Input for this task Block Start

(** * Agentic onboarding engine: a shallow embedding

    The development follows the JavaScript sources of the onboarding server:

    - [server/agents/base-agent.js]      the perceive/decide/act/reflect loop
    - [server/agents/hr-agent.js]        HR documents, policies, benefits
    - [server/agents/it-setup-agent.js]  accounts, hardware, access
    - [server/agents/training-agent.js]  learning path and meetings
    - [server/agents/buddy-agent.js]     buddy matching and check-ins
    - [server/agents/orchestrator.js]    fan-out, merge, summary, timeline
    - [server/models/clf.js]             the rule-based classifier
    - [server/models/employee.js]        the in-memory employee store
    - [server/routes/onboarding.js]      the handlers of the routes

    JavaScript objects that are used as open records (the employee, a
    submitted document) are finite maps from property names to values;
    objects built by the program itself with a fixed shape (tasks, log
    entries, catalog entries) are records.  A thrown exception is an
    explicit outcome of the phase that raised it. *)

From Stdlib Require Import ZArith String Ascii List Lia Permutation.
From stdpp Require Import base option list gmap strings pretty.

Set Warnings "-register-all".
#[local] Open Scope string_scope.
#[local] Open Scope Z_scope.

(* ================================================================== *)
(** * 1. Values                                                        *)
(* ================================================================== *)

(** A thrown [Error] object; the orchestrator and the run loop only ever
    read its [message].  The text of a TypeError for a call of
    something that is no function, or for a read from undefined, is
    chosen by the JavaScript engine and names the expression at fault;
    the strings used below for these stand for it, and no theorem
    depends on their text. *)
Record Error := TypeError { message : string }.

(** The message of the TypeError of a conversion to a primitive, as
    V8 words it. *)
Definition not_primitive : string := "Cannot convert object to primitive value".

(** JSON-like values.  A number is kept in tenths: [VNum 50] is 5 and
    [VNum 49] is 4.9.  This covers the integers and the one-decimal
    ratings and scores of the buddy pool.  [VNum n] stands for the
    double nearest to n/10; numbers of more than 15 significant digits,
    whose doubles print with other digits or with an exponent, are
    outside the model, and no theorem depends on how a number prints. *)
Inductive val :=
| VUndef
| VNull
| VBool (b : bool)
| VNum (tenths : Z)
| VStr (s : string)
| VArr (l : list val)
| VObj (o : gmap string val).

(** An object used as an open record. *)
Abbreviation obj := (gmap string val).

Module Js.

(** [!!v] is the negation of this. *)
Definition truthy (v : val) : bool :=
  match v with
  | VUndef | VNull => false
  | VBool b => b
  | VNum n => negb (n =? 0)
  | VStr s => negb (String.eqb s EmptyString)
  | VArr _ | VObj _ => true
  end.

(** [o.k] on an object: a missing property reads as undefined. *)
Definition get (o : obj) (k : string) : val := default VUndef (o !! k).

(** [a || b]. *)
Definition or (a b : val) : val := if truthy a then a else b.

(** [v === s] for a string [s]. *)
Definition is_str (v : val) (s : string) : bool :=
  match v with VStr t => String.eqb t s | _ => false end.

(** ** Strings *)

Definition lower_ascii (c : ascii) : ascii :=
  let n := nat_of_ascii c in
  if ((65 <=? n) && (n <=? 90))%nat then ascii_of_nat (n + 32) else c.

Definition upper_ascii (c : ascii) : ascii :=
  let n := nat_of_ascii c in
  if ((97 <=? n) && (n <=? 122))%nat then ascii_of_nat (n - 32) else c.

(** [s.toLowerCase()] on a string of ASCII characters: the letters A-Z
    are mapped, every other character is left alone.  Strings are
    sequences of 8-bit characters.  The engine also maps the capital
    letters outside ASCII, which this function leaves alone: for a
    string with such letters the result is another one than the
    engine gives.  The theorems that depend on the result take strings
    for which [is_ascii] holds.  (In the engine the lower-case form of
    a string with a character outside ASCII has a character outside
    ASCII, with the one exception of the Kelvin sign, which becomes k;
    no catalog key of the program contains a k, so the lookup of a
    lower-cased department in a catalog finds the same entry or none in
    both.) *)
Fixpoint toLowerCase (s : string) : string :=
  match s with
  | EmptyString => EmptyString
  | String c r => String (lower_ascii c) (toLowerCase r)
  end.

(** The strings all of whose characters are ASCII characters. *)
Fixpoint is_ascii (s : string) : bool :=
  match s with
  | EmptyString => true
  | String c r => (nat_of_ascii c <? 128)%nat && is_ascii r
  end.

(** [s.replace(/[...]+/g, '-')]: every maximal run of characters of the
    class [p] becomes one dash. *)
Fixpoint replace_runs (p : ascii -> bool) (in_run : bool) (s : string) : string :=
  match s with
  | EmptyString => EmptyString
  | String c r =>
      if p c then
        if in_run then replace_runs p true r
        else String "-" (replace_runs p true r)
      else String c (replace_runs p false r)
  end.

(** The class [\s] restricted to 8-bit characters: tab, line feed,
    vertical tab, form feed, carriage return, space. *)
Definition is_space (c : ascii) : bool :=
  let n := nat_of_ascii c in
  ((9 <=? n) && (n <=? 13) || (n =? 32))%nat.

Definition is_char (d : ascii) (c : ascii) : bool := Ascii.eqb c d.

(** The double quote character (code 34). *)
Definition dquote : ascii := ascii_of_nat 34.

(** [s.replace(/_/g, ' ')]. *)
Fixpoint underscores_to_spaces (s : string) : string :=
  match s with
  | EmptyString => EmptyString
  | String c r =>
      String (if Ascii.eqb c "_" then " "%char else c) (underscores_to_spaces r)
  end.

(** The class [\w]: letters, digits and the underscore. *)
Definition is_word (c : ascii) : bool :=
  let n := nat_of_ascii c in
  ((48 <=? n) && (n <=? 57) || (65 <=? n) && (n <=? 90)
   || (97 <=? n) && (n <=? 122) || (n =? 95))%nat.

(** [s.replace(/\b\w/g, c => c.toUpperCase())]: a word character that
    follows the start of the string or a non-word character is put in
    upper case.  [prev_word] tells whether the previous character was a
    word character. *)
Fixpoint capitalize_words (prev_word : bool) (s : string) : string :=
  match s with
  | EmptyString => EmptyString
  | String c r =>
      String (if is_word c && negb prev_word then upper_ascii c else c)
             (capitalize_words (is_word c) r)
  end.

(** [s.includes(p)] on strings. *)
Definition str_includes (s p : string) : bool :=
  match String.index 0 p s with Some _ => true | None => false end.

(** The characters of a string, as [[...s]] yields them. *)
Fixpoint chars (s : string) : list val :=
  match s with
  | EmptyString => []
  | String c r => VStr (String c EmptyString) :: chars r
  end.

(** The decimal rendering of a number given in tenths; [always] keeps
    the decimal digit of an integer, as [n.toFixed(1)] does. *)
Definition decimal (always : bool) (tenths : Z) : string :=
  (if tenths <? 0 then "-" else EmptyString)
  +:+ pretty (Z.abs tenths / 10)
  +:+ (if always || negb (Z.abs tenths mod 10 =? 0)
       then "." +:+ pretty (Z.abs tenths mod 10) else EmptyString).

Definition toFixed1 (tenths : Z) : string := decimal true tenths.

(** Whether the conversion of a value to a primitive returns.  An
    object is converted by its toString method; the values of this
    model hold no function, so an object with a property toString of
    its own has no method to call (nor does valueOf give a primitive)
    and the conversion throws a TypeError.  An array converts each of
    its elements that is not null or undefined. *)
Fixpoint converts (v : val) : bool :=
  match v with
  | VArr l => forallb converts l
  | VObj o => match o !! "toString" with Some _ => false | None => true end
  | _ => true
  end.

(** The string a conversion that returns gives: [`${v}`] in a template
    literal.  An array joins its elements with commas, null and
    undefined elements giving the empty string. *)
Fixpoint to_str (v : val) : string :=
  match v with
  | VUndef => "undefined"
  | VNull => "null"
  | VBool b => if b then "true" else "false"
  | VNum n => decimal false n
  | VStr s => s
  | VArr l =>
      String.concat ","
        (List.map (fun x => match x with
                            | VUndef | VNull => EmptyString
                            | _ => to_str x
                            end) l)
  | VObj _ => "[object Object]"
  end.

(** [l.includes(s)] on an array, for a string [s]. *)
Definition arr_includes (l : list val) (s : string) : bool :=
  existsb (fun v => is_str v s) l.

End Js.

Input for this task Block End

▸ **Task description**
The answer must hold only the lines from the first line of the data through the line bearing "documents, policies, benefits", returned exactly.

▸ **Answer below**
(** * Agentic onboarding engine: a shallow embedding

    The development follows the JavaScript sources of the onboarding server:

    - [server/agents/base-agent.js]      the perceive/decide/act/reflect loop
    - [server/agents/hr-agent.js]        HR documents, policies, benefits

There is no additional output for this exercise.